Littérature, philosophie et art

2ème semestre 2005

Ahmadou Kourouma, qui s’est distingué dans ses premiers romans par une « malinkisation » du français, porte l’hybridation au niveau de la structure de l’œuvre avec En attendant le vote des bêtes sauvages [2]. Dans l’approfondissement de cette expérience de conciliation de l’oralité et de l’écriture, l’auteur en arrive à « verser l’épopée dans les fictions narratives alors qu’elle était reçue comme récit historique, récit des faits véridiques » [3]. Cette combinaison de deux esthétiques aux perspectives opposées débouche sur l’élaboration d’un genre nouveau qui s’ouvre un public hétérogène.

  1. DU RECIT EPIQUE AU ROMAN SATIRIQUE

Le travail littéraire de Kourouma est pour une bonne partie une sorte de rétrospective d’épisodes déterminants de l’histoire de l’Afrique. Dans cette redécouverte du passé du continent qu’il propose, l’écrivain confie la mission d’imprégnation au griot. C’est l’omniprésence de cette voix dans Les Soleils des indépendances [4] et Monnè, outrages et défis [5] qui l’a fait classer par les critiques parmi les précurseurs d’une « écriture de l’oralité ». Mais si dans ces deux romans, Kourouma ouvre de nouvelles pistes à la littérature africaine au travers d’un commerce singulier avec la tradition, c’est dans sa troisième œuvre, En attendant le vote des bêtes sauvages, que l’écrivain s’approprie véritablement l’art du récit oral. Kourouma semble s’inscrire cette fois-ci dans « l’architextualité » [6] car avec cette fiction, il va au-delà de l’absorption d’éléments du conte, du mythe ou de l’épopée, c’est le récit traditionnel qui sert de modèle de composition même au roman.

Cette approche semble dictée par la nature du projet de l’auteur. Celui-ci se propose en effet de raconter la naissance et le fonctionnement de l’Etat africain postcolonial. La fresque historique que déroule En attendant le vote des bêtes sauvages s’étend de la conférence de Berlin à la fin de la guerre froide. Cette revue, qui couvre les séquences de la pénétration coloniale et de l’indépendance déjà détaillées par les deux romans précédents, se veut surtout un éclairage sur l’émergence et l’évolution du pouvoir africain moderne.

Le roman met en scène l’action d’un maître chasseur qui accède aux affaires à la suite d’un coup d’Etat.

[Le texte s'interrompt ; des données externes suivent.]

(* ===== verification/Page.v ===== *)
(** * The whole page in time: [Index], [GameArena]'s input box and the timers

    [Timers.v] gives the page's game state its two timers. Here the page
    also has [GameArena]'s own state, the input box [ArenaInput] of
    [View.v], with the timer [handleSpellCast] arms to release the input
    800 ms after a cast ([src/src/components/GameArena.tsx], lines 19-43
    and 213-225). [GameArena] is mounted while [gameState.mode] is not
    ['menu'] ([src/src/pages/Index.tsx], lines 95-106): [startGame]
    mounts it with [useState('')] and [useState(false)]; a lock timer
    of an earlier mount would call the setter of an unmounted component,
    which React ignores, so a new mount drops it.

    [pstep] is one event of the page at a time no earlier than the last
    one and no later than any pending timer: typing, a click on the Cast
    button (or Enter, which runs the same handler), the release of the
    lock, and the events of [tstep] other than the typed cast. The field
    [last_click] records the time of the last cast from the input box
    since [GameArena] was mounted: it is read by no rule, only by the
    theorems. *)

From Stdlib Require Import ZArith Lia.
From stdpp Require Import base list strings decidable.
From S2P Require Import Prelude Spells Achievements GameState AI Session View Timers.

Record PageState := mkPage {
  timed : Timed;
  arena : ArenaInput;        (** [spellInput], [isAnimating] of [GameArena] *)
  anim_due : option Z;       (** [setTimeout(() => setIsAnimating(false), 800)] *)
  clock : Z;                 (** the time of the last event *)
  last_click : option Z
}.

Local Open Scope Z_scope.

(** An event at time [t] comes after the last one and overtakes no pending timer. *)
Definition pwindow (P : PageState) (t : Z) : Prop :=
  P.(clock) <= t /\ in_window P.(timed) t /\ before_due t P.(anim_due).

(** The duel screen with the input box: [{isPlayerTurn && (...)}] on a
    match not ended. *)
Definition input_shown (g : GameState) : Prop :=
  g.(mode) <> mode_menu /\ g.(phase) <> ended /\ isPlayerTurn g = true.

Definition with_timed (P : PageState) (T : Timed) (t : Z) : PageState :=
  mkPage T P.(arena) P.(anim_due) t P.(last_click).

Inductive pstep : PageState -> PageState -> Prop :=
| pp_start P t m d :
    pwindow P t -> P.(timed).(page).(gs).(mode) = mode_menu -> menu_choice m d ->
    pstep P (mkPage (commit t P.(timed) (startGame m d P.(timed).(page).(gs)) true) initArenaInput None t None)
| pp_type P t v :
    pwindow P t -> input_shown P.(timed).(page).(gs) ->
    pstep P (mkPage P.(timed) (typeSpell P.(arena) v) P.(anim_due) t P.(last_click))
| pp_click P t inp' toast r g' :
    pwindow P t -> input_shown P.(timed).(page).(gs) -> castButtonDisabled P.(arena) = false ->
    handleSpellCast P.(arena) P.(timed).(page).(gs) = Some (inp', Some (toast, g')) ->
    castSpell (trim P.(arena).(spellInput)) P.(timed).(page).(gs) = Some (r, g') ->
    pstep P (mkPage (commit t P.(timed) g' r.(result_success)) inp' (Some (t + animation_delay)) t (Some t))
| pp_release P a :
    P.(anim_due) = Some a -> P.(clock) <= a ->
    before_due a P.(timed).(regen_due) -> before_due a P.(timed).(ai_due) ->
    pstep P (mkPage P.(timed) (releaseAnimation P.(arena)) None a P.(last_click))
| pp_auto_end P t w :
    pwindow P t -> P.(timed).(page).(gs).(phase) = playing ->
    Exists (fun p => p.(hp) <= 0) P.(timed).(page).(gs).(players) ->
    List.find (fun p => 0 <? p.(hp)) P.(timed).(page).(gs).(players) = Some w ->
    pstep P (with_timed P (commit t P.(timed) (endGame w.(id) P.(timed).(page).(gs)) false) t)
| pp_leave P t :
    pwindow P t -> P.(timed).(page).(gs).(mode) <> mode_menu ->
    pstep P (with_timed P (commit t P.(timed) (resetGame P.(timed).(page).(gs)) true) t)
| pp_notify P :
    pstep P (with_timed P (mkTimed (notifyAchievements P.(timed).(page)) P.(timed).(now)
                            P.(timed).(regen_due) P.(timed).(ai_due) P.(timed).(ai_casts)) P.(clock))
| pp_regen P r :
    P.(timed).(regen_due) = Some r -> P.(clock) <= r -> P.(timed).(now) <= r ->
    before_due r P.(timed).(ai_due) -> before_due r P.(anim_due) ->
    pstep P (with_timed P (fire_regen P.(timed) r) r)
| pp_ai P a roll ai opp r g' :
    P.(timed).(ai_due) = Some a -> P.(clock) <= a -> P.(timed).(now) <= a ->
    before_due a P.(timed).(regen_due) -> before_due a P.(anim_due) ->
    js_at P.(timed).(page).(gs).(players) P.(timed).(page).(gs).(currentPlayer) = Some ai ->
    js_at P.(timed).(page).(gs).(players) (1 - P.(timed).(page).(gs).(currentPlayer)) = Some opp ->
    (roll < length (randomPool P.(timed).(page).(gs).(difficulty)))%nat ->
    castSpell (getAISpell P.(timed).(page).(gs).(difficulty) ai opp roll) P.(timed).(page).(gs) = Some (r, g') ->
    pstep P (with_timed P (commit a (mkTimed P.(timed).(page) P.(timed).(now) P.(timed).(regen_due) None
                                     (S P.(timed).(ai_casts))) g' r.(result_success)) a).

Definition initPage (stored : option string) : PageState := mkPage (initTimed stored) initArenaInput None 0 None.

Definition preachable (stored : option string) (P : PageState) : Prop := star pstep (initPage stored) P.

Local Close Scope Z_scope.

(** The lock: after a cast from the input box, the input stays locked
    until the release timer, due 800 ms after the cast, has fired. *)
Definition lock_inv (P : PageState) : Prop :=
  forall c, P.(last_click) = Some c ->
  (P.(arena).(isAnimating) = true /\ P.(anim_due) = Some (c + animation_delay)%Z)
  \/ (P.(arena).(isAnimating) = false /\ (c + animation_delay <= P.(clock))%Z).

(** ** Lemmas *)

Lemma isPlayerTurn_human g : isPlayerTurn g = true -> human_turn g.
Proof.
  unfold isPlayerTurn, human_turn. destruct (js_at _ _) as [p|]; [|done].
  intros H. exists p. split; [done|]. by destruct (isAI p).
Qed.

Lemma castButton_nonblank inp : castButtonDisabled inp = false -> trim inp.(spellInput) <> ""%string.
Proof. unfold castButtonDisabled. intros H Heq. rewrite (bool_decide_eq_true_2 _ Heq) in H. done. Qed.

Lemma handleSpellCast_cast inp g inp' toast g' :
  handleSpellCast inp g = Some (inp', Some (toast, g')) -> inp' = mkArenaInput "" true.
Proof.
  unfold handleSpellCast. case_bool_decide; [done|].
  destruct (castSpell _ _) as [[r g'']|]; [|done]. by intros [= <- _ _].
Qed.

(** Each event of the page is an event of [Timers.v] or leaves its part unchanged. *)
Lemma pstep_tstep P P' : pstep P P' -> tstep P.(timed) P'.(timed) \/ P'.(timed) = P.(timed).
Proof.
  destruct 1 as [P t m d Hw Hm Hc|P t v _ _|P t inp' toast r g' Hw Hs Hb _ Hc|P a _ _ _ _
                |P t w Hw Hph Hd Hf|P t Hw Hm|P|P r Hr _ Hn Ha _|P a roll ai opp r g' Ha _ Hn Hr _ Hai Hopp Hroll Hc];
    cbn [timed with_timed]; try by right.
  - left. apply tt_start; [apply Hw|done|done].
  - left. destruct Hs as (Hm & Hph & Ht). apply castButton_nonblank in Hb.
    eapply tt_cast; [apply Hw|done|done|by apply isPlayerTurn_human|done|exact Hc].
  - left. eapply tt_auto_end; [apply Hw|done|done|done].
  - left. apply tt_leave; [apply Hw|done].
  - left. apply tt_notify.
  - left. by apply tt_regen.
  - left. by eapply tt_ai.
Qed.

Lemma pstep_clock P P' : pstep P P' -> (P.(clock) <= P'.(clock))%Z.
Proof. destruct 1; cbn [clock with_timed]; try lia; match goal with H : pwindow _ _ |- _ => apply H end. Qed.

Lemma lock_inv_step P P' : lock_inv P -> pstep P P' -> lock_inv P'.
Proof.
  intros Hi Hs. pose proof (pstep_clock _ _ Hs) as Hc.
  destruct Hs as [P t m d|P t v|P t inp' toast r g' _ _ _ Hh _|P a Ha|P t w|P t|P|P r|P a];
    intros c' Hl; cbn [last_click arena anim_due clock with_timed] in *; try done;
    try (destruct (Hi c' Hl) as [[? ?]|[? ?]]; [left|right]; split; done || lia).
  - unfold typeSpell. destruct (Hi c' Hl) as [[Ha Hd]|[Hf ?]]; rewrite ?Ha, ?Hf; cbn [isAnimating];
      [left|right]; split; done || lia.
  - injection Hl as <-. rewrite (handleSpellCast_cast _ _ _ _ _ Hh). by left.
  - right. split; [done|]. destruct (Hi c' Hl) as [[_ Hd]|[_ ?]]; [|lia].
    rewrite Ha in Hd. injection Hd as ->. lia.
Qed.

Lemma initPage_lock_inv k : lock_inv (initPage k).
Proof. by intros c. Qed.

Lemma lock_inv_reachable k P : preachable k P -> lock_inv P.
Proof. intros Hr. exact (star_invariant pstep lock_inv _ _ lock_inv_step (initPage_lock_inv k) Hr). Qed.

(** Discharges the premises of one event of a concrete run. *)
Ltac page_event := repeat split; vm_compute; first [reflexivity | discriminate | lia | exact I | intros; discriminate].

(** A two-player duel: player 1 types and casts at 10 ms, the lock is
    released at 810 ms, player 2 types and casts at 900 ms. *)
Lemma two_casts_run :
  exists P P', preachable None P /\ P.(last_click) = Some 10%Z /\ pstep P P' /\ P'.(last_click) = Some 900%Z.
Proof.
  do 2 eexists. split; [|split; [|split]].
  - eapply star_step; [eapply (pp_start _ 0 mode_pvp normal); [page_event|page_event|constructor]|].
    eapply star_step; [eapply (pp_type _ 5 "stupefy"); page_event|].
    eapply star_step; [eapply (pp_click _ 10); page_event|].
    eapply star_step; [eapply (pp_release _ 810); page_event|].
    eapply star_step; [eapply (pp_type _ 820 "stupefy"); page_event|].
    apply star_refl.
  - reflexivity.
  - eapply (pp_click _ 900); page_event.
  - reflexivity.
Qed.

(** ** Theorems *)

(** C14: the whole page, with [GameArena]'s input box and its lock
    timer, refines the timed model of [Timers.v]: every run of the page
    is a timed run, hence a run of [step], and in it the computer's
    timeout never fires. *)
Theorem page_refines_timed k P :
  preachable k P -> treachable k P.(timed) /\ reachable k P.(timed).(page) /\ P.(timed).(ai_casts) = 0.
Proof.
  intros Hr. assert (Ht : treachable k P.(timed)) by exact (star_map _ _ timed _ _ pstep_tstep Hr).
  split_and!; [exact Ht|exact (tstar_star _ _ (initTimed_inv k) Ht)|].
  exact (proj2 (proj2 (proj2 (star_invariant tstep timing_inv _ _ tstep_inv (initTimed_inv k) Ht)))).
Qed.

(** C34: in one visit of the arena, two casts from the input box are at
    least 800 ms apart: [handleSpellCast] locks the input and the Cast
    button until its 800 ms timer releases them. *)
Theorem clicks_spaced k P P' c t :
  preachable k P -> P.(last_click) = Some c -> pstep P P' -> P'.(last_click) = Some t ->
  t = c \/ (c + animation_delay <= t)%Z.
Proof.
  intros Hr Hc Hs Ht. pose proof (lock_inv_reachable k P Hr c Hc) as Hi.
  destruct Hs as [| |P t' inp' toast r g' Hw _ Hb _ _| | | | | |]; cbn [last_click with_timed] in Ht;
    try (left; congruence); try discriminate.
  injection Ht as <-. unfold castButtonDisabled in Hb. apply orb_false_iff in Hb as [_ Ha].
  destruct Hi as [[Ha' _]|[_ Hle]]; [congruence|]. right. destruct Hw as (Hw & _). lia.
Qed.

(** ** Witnesses *)

Lemma page_refines_timed_witness :
  exists P, preachable None P /\ treachable None P.(timed) /\ P.(timed).(ai_casts) = 0.
Proof.
  destruct two_casts_run as (P & _ & Hr & _).
  exists P. destruct (page_refines_timed None P Hr) as (H1 & _ & H3). split_and!; [exact Hr|exact H1|exact H3].
Defined.

Lemma clicks_spaced_witness :
  exists P P', preachable None P /\ P.(last_click) = Some 10%Z /\ pstep P P' /\ P'.(last_click) = Some 900%Z
    /\ (900 = 10 \/ 10 + animation_delay <= 900)%Z.
Proof.
  destruct two_casts_run as (P & P' & Hr & Hc & Hs & Ht).
  exists P, P'. split_and!; [exact Hr|exact Hc|exact Hs|exact Ht|].
  exact (clicks_spaced None P P' 10 900 Hr Hc Hs Ht).
Defined.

Soutenu par les puissances occidentales, conseillé par ses pairs africains et protégé par les sortilèges de sa mère et de son marabout, le président de la République du Golfe, Koyaga, instaure un régime fondé sur l’arbitraire et la démesure. Au bout de trente ans de règne, surpris par un mouvement de révolte d’une violence inédite et le lâchage de ses parrains capitalistes à la fin de l’ère de la bipolarisation, il ne lui reste qu’à recourir aux ressorts de la parole traditionnelle pour restaurer son autorité.

Au plan littéraire, le système le plus approprié pour porter cette entreprise de dévoilement des mécanismes de la dictature est sans conteste le récit épique. Aussi Kourouma s’empare-t-il de cette forme pour construire son œuvre. Le profil et l’itinéraire du personnage central de En attendant le vote des bêtes sauvages témoignent de cette volonté de se conformer au schéma narratif traditionnel. Koyaga est en effet conçu comme une réincarnation du héros épique. Sa singularité est établie d’entrée de jeu par l’évocation de son ascendance : un père champion de lutte et une mère sorcière. Sous la tutelle de ce couple spécial, l’enfant prédestiné vient au monde à l’aurore, après douze mois de grossesse. Le paléo qui au berceau avait déjà le poids d’un lionceau se révèle dès ses premières années comme une terreur pour le gibier. Mais l’initiation aux secrets de la brousse n’est pas le seul viatique du personnage. Elle est doublée d’un autre type d’apprentissage sur les bancs de l’école française qui s’implante après l’anéantissement des dernières résistances locales. C’est cette brèche qui permettra plus tard au « montagnard » de passer allégrement de l’univers de la chasse à la sphère politique. A partir de son comportement en classe, l’on ne tarda pas à déceler son penchant pour la confrontation physique. L’enrôlement dans l’armée française comme tirailleur lui ouvre une carrière militaire. Au retour de la périlleuse expédition indochinoise, Koyaga accomplit le parcours du simbon [7]. Il abat les quatre redoutables monstres qui hantaient le sommeil des siens. La participation à la guerre d’Algérie, un autre épisode de l’exil symbolique du héros, est le premier jalon vers le conflit décisif. A leur démobilisation, le gouvernement nationaliste ayant refusé à ces « mercenaires qui avaient passé toute leur vie de soldats de fortune à guerroyer contre la liberté des peuples colonisés » la pension et l’intégration dans l’armée nationale, la rencontre entre Koyaga et le président Fricassa Santos devient inévitable. Le combat auquel se livrent les deux hommes rappelle ces duels épiques où les arguments magiques prennent souvent le dessus sur la force militaire. L’assaut final est d’ailleurs une reconstitution de l’acte par lequel Soundjata Keïta est venu à bout de Soumaoro Kanté lors de la célèbre bataille de Krina [8] :

« (… ) Koyaga accourt et, avant que le Président atteigne la grille, il décoche de son arc une flèche de bambou agencée au bout d’un ergot de coq empoisonné. Les devins avaient révélé au chasseur que seule une flèche dotée d’un ergot de coq empoisonné pouvait annihiler le blindage magique du super-initié qu’était le Président, pouvait rendre sa peau et sa chair pénétrables par du métal » [9].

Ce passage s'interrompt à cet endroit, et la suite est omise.